> _Stored data entries_:
(** [re.findall(r'--(?:\w|[-_])+', s)]: leftmost matches, each search
    resuming where the previous match ended. *)
Fixpoint findall_from (skip : nat) (s : string) : list string :=
  match s with
  | "" => []
  | String _ t =>
      match skip with
      | S k => findall_from k t
      | O =>
          match match_flag s with
          | Some m => m :: findall_from (length m - 1) t
          | None => findall_from 0 t
          end
      end
  end.

Definition findall_flags (s : string) : list string := findall_from 0 s.

End Re.

Import Py Re.

Definition nl : string := String LF "".

(** ** Errors *)

(** The one exception the modelled code can raise by itself: indexing an
    empty list. *)
Inductive exn : Type := IndexError.

Inductive result (A : Type) : Type :=
| Ok (a : A)
| Raise (e : exn).
Arguments Ok {A} a.
Arguments Raise {A} e.

Definition bind {A B : Type} (r : result A) (k : A -> result B) : result B :=
  match r with
  | Ok a => k a
  | Raise e => Raise e
  end.

Notation "x <- r ;; k" := (bind r (fun x => k))
  (at level 61, r at next level, right associativity).

(** [ls[0]] *)
Definition item0 (ls : list string) : result string :=
  match ls with
  | [] => Raise IndexError
  | l :: _ => Ok l
  end.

> _WHAT THE EXERCISE ASKS_: Where does the word "IndexError" appear in the records? Copy every line that holds it.

> _YOUR SOLUTION_:
Inductive exn : Type := IndexError.
  | [] => Raise IndexError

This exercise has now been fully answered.